**GIVEN INFORMATION**.
(* ===== verification/CPZero.v ===== *)
(** * CPZero: the system control coprocessor and the TLB (cpzero.h, cpzero.cc,
      cpzeroreg.h, tlbentry.h)

    Exceptions go to the client as events; the pending interrupts of the
    interrupt controller, [intc->calculateIP()], are the argument [HwIP] (0 when
    there is no controller). *)

From S2P Require Import Prelude Effects Types.

Module CPZero.

(** ** cpzeroreg.h *)
Definition KSEG_SELECT_MASK : Z := 0xe0000000.
Definition KUSEG : Z := 0.
Definition KERNEL_SPACE_MASK : Z := 0x80000000.
Definition KSEG0 : Z := 0x80000000.
Definition KSEG0_CONST_TRANSLATION : Z := 0x80000000.
Definition KSEG1 : Z := 0xa0000000.
Definition KSEG1_CONST_TRANSLATION : Z := 0xa0000000.
Definition KSEG2 : Z := 0xc0000000.
Definition KSEG2_top : Z := 0xe0000000.

Definition Index : Z := 0.
Definition Random : Z := 1.
Definition EntryLo : Z := 2.
Definition Context : Z := 4.
Definition BadVAddr : Z := 8.
Definition EntryHi : Z := 10.
Definition Status : Z := 12.
Definition Cause : Z := 13.
Definition EPC : Z := 14.
Definition PRId : Z := 15.
Definition CPUID : Z := 20.
(** The priority of an exception: the code [TLBS] equals the mark [ANY], so its
    entries match every exception of their access mode.  Exceptions without an
    access mode have the priority of the table; those of fetches have 1 or 2,
    the bus error included; those of data accesses that the table ranks below
    the TLB exceptions have the priority of these. *)
Theorem exception_priorities (code : Z) :
  exception_priority code ANY = documented_prio prio code ANY ∧
  exception_priority code INSTFETCH = (if code =? AdEL then 1 else 2) ∧
  ∀ mode, mode = DATALOAD ∨ mode = DATASTORE →
    exception_priority code mode =
      let p := documented_prio prio code mode in if (p =? 0) || (6 <=? p) then 6 else p.
Proof.
  destruct (decide (0 ≤ code < 14)) as [Hc|Hc].
  - assert (Hall : forallb (λ code,
      (exception_priority code ANY =? documented_prio prio code ANY) &&
      (exception_priority code INSTFETCH =? (if code =? AdEL then 1 else 2)) &&
      forallb (λ mode, exception_priority code mode =?
        let p := documented_prio prio code mode in if (p =? 0) || (6 <=? p) then 6 else p)
        [DATALOAD; DATASTORE]) (seqZ 0 14) = true) by reflexivity.
    rewrite forallb_forall in Hall. specialize (Hall code). rewrite !andb_true_iff in Hall.
    destruct Hall as [[H1 H2] H3]; [apply list_elem_of_In, elem_of_seqZ; lia|].
    apply Z.eqb_eq in H1, H2. split_and!; [done..|].
    rewrite forallb_forall in H3. intros mode Hm. apply Z.eqb_eq, H3. simpl. naive_solver.
  - assert (Hne : ∀ c, 0 ≤ c < 14 → (code =? c) = false) by (intros; apply Z.eqb_neq; lia).
    unfold exception_priority, prio, search_prio, documented_prio.
    rewrite !Hne by (vm_compute; split; congruence).
    split_and!; [done..|]. by intros mode [-> | ->].
Qed.

Lemma exception_priorities_witness :
  exception_priority DBE DATASTORE = 6 ∧ documented_prio prio DBE DATASTORE = 8.
Proof.
  destruct (exception_priorities DBE) as (_ & _ & H).
  split; [exact (H DATASTORE (or_intror eq_refl))|reflexivity].
Defined.

End ISA.
Lemma await_run timeout l rest : ∀ fuel s, noise l → (length l < fuel)%nat → input s = (Byte <$> l) ++ Byte DOLLAR :: rest →
  await fuel timeout s = Some (Start, s <| input := rest |>, []).
Proof.
  induction l as [|b l IH]; intros fuel s Hl Hf E; (destruct fuel as [|fuel]; [cbn in Hf; lia|]); cbn [await].
  - by erewrite (readchar_bind _ DOLLAR); [|done|exact E].
  - inversion Hl as [|b0 l0 [Hb Hd] Hl']; subst b0 l0. erewrite (readchar_bind _ b); [|exact Hb|exact E].
    unfold SERIAL_TIMEOUT, SERIAL_EOF. rewrite !(proj2 (Z.eqb_neq _ _)) by (done || lia).
    rewrite (IH fuel) by (done || cbn in Hf; lia). done.
Qed.

(** A packet with whatever precedes it up to its start. *)
Record sending := Sending { noise_before : list Z; content : list item; sent_sum : Z }.
Definition sending_ok (p : sending) : Prop :=
  noise (noise_before p) ∧ Forall item_ok (content p) ∧ 0 ≤ sent_sum p < 256 ∧
  ∃ out, decode None (content p) = Some out ∧ (length out ≤ 727)%nat.
Definition line_of (p : sending) : list event := Byte <$> noise_before p ++ packet (content p) (sent_sum p).
Definition intact (p : sending) : bool := sum 0 (encode (content p)) =? sent_sum p.

Lemma length_decode items : ∀ lst out, Forall item_ok items → decode lst items = Some out → (length items ≤ length out)%nat.
Proof.
  induction items as [|i items IH]; intros lst out Hok; cbn [decode]; [by intros [= <-]|].
  inversion Hok as [|i0 items0 Hi Hok']; subst i0 items0. destruct i as [c|n].
  - destruct (decode (Some c) items) as [o|] eqn:Hd; [|done]. intros [= <-]. cbn. specialize (IH _ _ Hok' Hd). lia.
  - destruct lst as [c|]; [|done]. destruct (decode (Some c) items) as [o|] eqn:Hd; [|done]. intros [= <-].
    rewrite length_app, length_replicate. cbn in Hi |- *. specialize (IH _ _ Hok' Hd). lia.
Qed.
Lemma try_one tries timeout buf p rest s : sending_ok p → length buf = 728%nat → input s = line_of p ++ rest → broken s = false →
  ∃ out, decode None (content p) = Some out ∧
  try_packet (S tries) timeout buf s =
    (if intact p then serial_write [PLUS];; mret (put buf 0 (out ++ [0]))
     else serial_write [MINUS];; try_packet tries timeout (put buf 0 (out ++ [0]))) (s <| input := rest |>).
Proof.
  intros (Hn & Hok & Hp & out & Hd & Hlen) Hbuf E Hb. exists out. split; [done|]. cbn [try_packet]. rewrite gets_bind.
  unfold line_of, packet in E. rewrite fmap_app, <- app_assoc in E. cbn [fmap list_fmap app] in E.
  assert (Ha : (length (noise_before p) < S (length (input s)))%nat) by (rewrite E, length_app, length_fmap; lia).
  rewrite (bind_eq _ _ _ _ _ (await_run timeout (noise_before p) _ _ s Hn Ha E)).
  pose proof (length_decode _ _ _ Hok Hd) as Hl.
  pose proof (frame_run (content p) 728 None out buf [] 0 0 (sent_sum p) rest (s <| input :=
    (Byte <$> encode (content p) ++ [HASH; tohex (Z.land (Z.shiftr (sent_sum p) 4) 0xf); tohex (Z.land (sent_sum p) 0xf)]) ++ rest |>)
    Hok Hd eq_refl ltac:(done) Hbuf eq_refl ltac:(lia) ltac:(lia) Hp eq_refl) as F.
  unfold read_frame. change (Z.to_nat PBUFSIZ) with 728%nat. rewrite put_nil in F. rewrite (bind_eq _ _ _ _ _ F).
  unfold intact. by destruct (_ =? _).
Qed.
(** The loops over [len] bytes, in the debug mode of the memory; [room] is the size of the
    buffer that was allocated. *)
Fixpoint fetch_bytes (room : Z) (n : nat) (addr : Z) (cacheable : bool) (packet : list Z) : M (option (list Z)) :=
  match n with
  | O => mret (Some packet)
  | S n =>
      '(real_addr, cacheable) ← translate addr cacheable;
      f ← failed; if f : bool then mret None else
      byte ← fetch_debug_byte real_addr cacheable;
      f ← failed; if f : bool then mret None else
      if room <? Z.of_nat (length packet) + 3 then crash
      else fetch_bytes room n (u32 (addr + 1)) cacheable (debug_packet_push_byte packet byte)
  end.
Definition debug_fetch_region (addr len : Z) : M (option (list Z)) :=
  on_cpu (zoom CPU.bus mem_enable_debug_mode);;
  r ← fetch_bytes (u32 (2 * len + 1)) (Z.to_nat len) addr false [];
  on_cpu (zoom CPU.bus mem_disable_debug_mode);; mret r.
Fixpoint store_bytes (n : nat) (addr : Z) (cacheable : bool) (packet : list Z) : M bool :=
  match n with
  | O => mret true
  | S n =>
      '(byte, packet) ← packet_pop_byte packet;
      '(real_addr, cacheable) ← translate addr cacheable;
      f ← failed; if f : bool then mret false else
      store_debug_byte real_addr byte cacheable;;
      f ← failed; if f : bool then mret false else
      store_bytes n (u32 (addr + 1)) cacheable packet
  end.
Definition debug_store_region (addr len : Z) (packet : list Z) : M bool :=
  on_cpu (zoom CPU.bus mem_enable_debug_mode);;
  r ← store_bytes (Z.to_nat len) addr false packet;
  on_cpu (zoom CPU.bus mem_disable_debug_mode);; mret r.
Definition nametable : list (list Z * option_type) := prod_map chars id <$>
  [("haltdumpcpu", FLAG); ("haltdumpcp0", FLAG); ("excpriomsg", FLAG); ("excmsg", FLAG);
   ("bootmsg", FLAG); ("instdump", FLAG); ("dumpcpu", FLAG); ("dumpcp0", FLAG); ("haltibe", FLAG);
   ("haltbreak", FLAG); ("haltdevice", FLAG); ("instcounts", FLAG); ("romfile", STR);
   ("bootfile", STR); ("bootaddr", NUM); ("loadaddr", NUM); ("memsize", NUM); ("progmemsize", NUM);
   ("memdump", FLAG); ("memdumpfile", STR); ("reportirq", FLAG); ("spimconsole", FLAG);
   ("ttydev", STR); ("ttydev2", STR); ("debug", FLAG); ("debugport", NUM); ("debuggeraddr", NUM);
   ("realtime", FLAG); ("timeratio", NUM); ("clockspeed", NUM); ("clockintr", NUM);
   ("clockdeviceirq", NUM); ("clockdevice", FLAG); ("dbemsg", FLAG); ("decrtc", FLAG);
   ("deccsr", FLAG); ("decstat", FLAG); ("decserial", FLAG); ("tracing", FLAG); ("tracesize", NUM);
   ("bigendian", FLAG); ("tracestartpc", NUM); ("traceendpc", NUM); ("execname", STR);
   ("fpu", FLAG); ("testdev", FLAG); ("system_mode", STR); ("dmac", FLAG); ("cacheprof", FLAG);
   ("routerprof", FLAG); ("exmemprof", FLAG); ("icacheway", NUM); ("icachebsize", NUM);
   ("icachebnum", NUM); ("dcacheway", NUM); ("dcachebsize", NUM); ("dcachebnum", NUM);
   ("mem_bandwidth", NUM); ("bus_latency", NUM); ("exmem_latency", NUM); ("vcbufsize", NUM);
   ("routermsg", FLAG); ("accelerator0", STR); ("accelerator1", STR); ("accelerator2", STR);
   ("snacc_sram_latency", NUM); ("snacc_inst_dump", STR); ("snacc_mad_debug", STR)]%string.
Definition defaults_table : list (list Z) := chars <$>
  ["nohaltdumpcpu"; "nohaltdumpcp0"; "noexcpriomsg"; "noexcmsg"; "bootmsg"; "noinstdump";
   "nodumpcpu"; "nodumpcp0"; "haltibe"; "haltbreak"; "haltdevice"; "romfile=romfile.rom";
   "bootfile=boot.bin"; "bootaddr=0xbfc00000"; "loadaddr=0x81000000"; "noinstcounts";
   "progmemsize=0x2000000"; "memsize=0x100000"; "nomemdump"; "memdumpfile=memdump.bin";
   "noreportirq"; "ttydev=/dev/tty"; "ttydev2=off"; "nodebug"; "debugport=0";
   "debuggeraddr=0xBC000000"; "norealtime"; "timeratio=1"; "clockspeed=250000";
   "clockintr=200000000"; "clockdeviceirq=7"; "clockdevice"; "nodbemsg"; "nodecrtc"; "nodeccsr";
   "nodecstat"; "nodecserial"; "spimconsole"; "notracing"; "tracesize=100000"; "nobigendian";
   "tracestartpc=0"; "traceendpc=0"; "execname=none"; "nofpu"; "notestdev"; "nocacheprof";
   "norouterprof"; "noexmemprof"; "dmac"; "icacheway=2"; "dcacheway=2"; "icachebsize=64";
   "dcachebsize=64"; "icachebnum=64"; "dcachebnum=64"; "mem_bandwidth=1"; "bus_latency=8";
   "exmem_latency=3"; "vcbufsize=24"; "noroutermsg"; "accelerator0=none"; "accelerator1=none";
   "accelerator2=none"; "snacc_sram_latency=1"; "snacc_inst_dump=disabled";
   "snacc_mad_debug=disabled"; "system_mode=cube"]%string.

(** ** Characters *)
Definition EQUALS : Z := 0x3d.
Definition QUOTE : Z := 0x27.
Definition BACKSLASH : Z := 0x5c.
Definition HASH : Z := 0x23.
Definition SLASH : Z := 0x2f.
Definition TILDE : Z := 0x7e.
Definition OPTBUFSIZ : Z := 1024.
Definition PATH_MAX : Z := 4096.

(** What is printed, of the errors and the warning. *)
Inductive message := Unknown_option (name : list Z) | Value_missing (name : list Z) | Bogus_suffix | Unterminated_quote (line : Z).
Record t := Mk { table : gmap (list Z) value; messages : list message }.
#[global] Instance eta : Eta t := λ o, Mk (table o) (messages o).
Notation M := (Effects.M t).
Definition Options : t := Mk ∅ [].
Definition print (m : message) : M unit := modify (λ o, o <| messages ::= λ l, l ++ [m] |>).

(** ** One option *)
Definition find_option_type (option : list Z) : Datatypes.option option_type :=
  snd <$> List.find (λ e, bool_decide (e.1 = option)) nametable.
(** [set_str_option] and the two others, with their assertion. *)
Definition set_option (key : list Z) (v : value) : M unit :=
  if bool_decide (find_option_type key = Some (type_of v)) then modify (λ o, o <| table ::= <[key := v]> |>) else crash.
(** [option]; without a value the program ends. *)
Definition option (name : list Z) : M value := o ← gets table; from_option (o !! name).
(** The comparison does not stop at a zero that both strings have: it is [None] then. *)
Fixpoint strprefix (crack_smoker crack : list Z) : Datatypes.option (Datatypes.option (list Z)) :=
  match crack_smoker, crack with
  | [], [] => None
  | c :: s, d :: p => if c =? d then strprefix s p else Some None
  | [], _ :: _ => Some None
  | s, [] => Some (Some s)
  end.
(** What is before the first equals sign, and after it. *)
Fixpoint split_equals (s : list Z) : Datatypes.option (list Z * list Z) :=
  match s with
  | [] => None
  | c :: s => if c =? EQUALS then Some ([], s) else prod_map (cons c) id <$> split_equals s
  end.
(** The units of numbers. *)
Definition suffix (num : Z) (endptr : list Z) : M Z :=
  match endptr with
  | [] => mret num
  | c :: _ =>
      if (c =? 0x6b) || (c =? 0x4b) then mret (u32 (num * 1024))
      else if (c =? 0x6d) || (c =? 0x4d) then mret (u32 (num * (1024 * 1024)))
      else if (c =? 0x67) || (c =? 0x47) then mret (u32 (num * (1024 * 1024 * 1024)))
      else print Bogus_suffix;; mret num
  end.
Definition process_one_option (option : list Z) : M unit :=
  match split_equals option with
  | None =>
      trailer ← from_option (strprefix option (chars "no"%string));
      let '(name, v) := match trailer with None => (option, true) | Some name => (name, false) end in
      if bool_decide (find_option_type name = Some FLAG) then set_option name (Flag v) else print (Unknown_option name)
  | Some (name, []) => print (Value_missing name)
  | Some (name, text) =>
      match find_option_type name with
      | Some STR => set_option name (Str text)
      | Some NUM => num ← suffix (u32 (strtoul text 0)) (strtoul_end text 0); set_option name (Num num)
      | _ => print (Unknown_option option)
      end
  end.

**WHAT NEEDS TO BE DONE**. Exact reproduction is required. Give the lines of the data from its first line through the line containing "entries match every", and no others.

**ANSWER SPACE**.
(* ===== verification/CPZero.v ===== *)
(** * CPZero: the system control coprocessor and the TLB (cpzero.h, cpzero.cc,
      cpzeroreg.h, tlbentry.h)

    Exceptions go to the client as events; the pending interrupts of the
    interrupt controller, [intc->calculateIP()], are the argument [HwIP] (0 when
    there is no controller). *)

From S2P Require Import Prelude Effects Types.

Module CPZero.

(** ** cpzeroreg.h *)
Definition KSEG_SELECT_MASK : Z := 0xe0000000.
Definition KUSEG : Z := 0.
Definition KERNEL_SPACE_MASK : Z := 0x80000000.
Definition KSEG0 : Z := 0x80000000.
Definition KSEG0_CONST_TRANSLATION : Z := 0x80000000.
Definition KSEG1 : Z := 0xa0000000.
Definition KSEG1_CONST_TRANSLATION : Z := 0xa0000000.
Definition KSEG2 : Z := 0xc0000000.
Definition KSEG2_top : Z := 0xe0000000.

Definition Index : Z := 0.
Definition Random : Z := 1.
Definition EntryLo : Z := 2.
Definition Context : Z := 4.
Definition BadVAddr : Z := 8.
Definition EntryHi : Z := 10.
Definition Status : Z := 12.
Definition Cause : Z := 13.
Definition EPC : Z := 14.
Definition PRId : Z := 15.
Definition CPUID : Z := 20.
(** The priority of an exception: the code [TLBS] equals the mark [ANY], so its
    entries match every exception of their access mode.  Exceptions without an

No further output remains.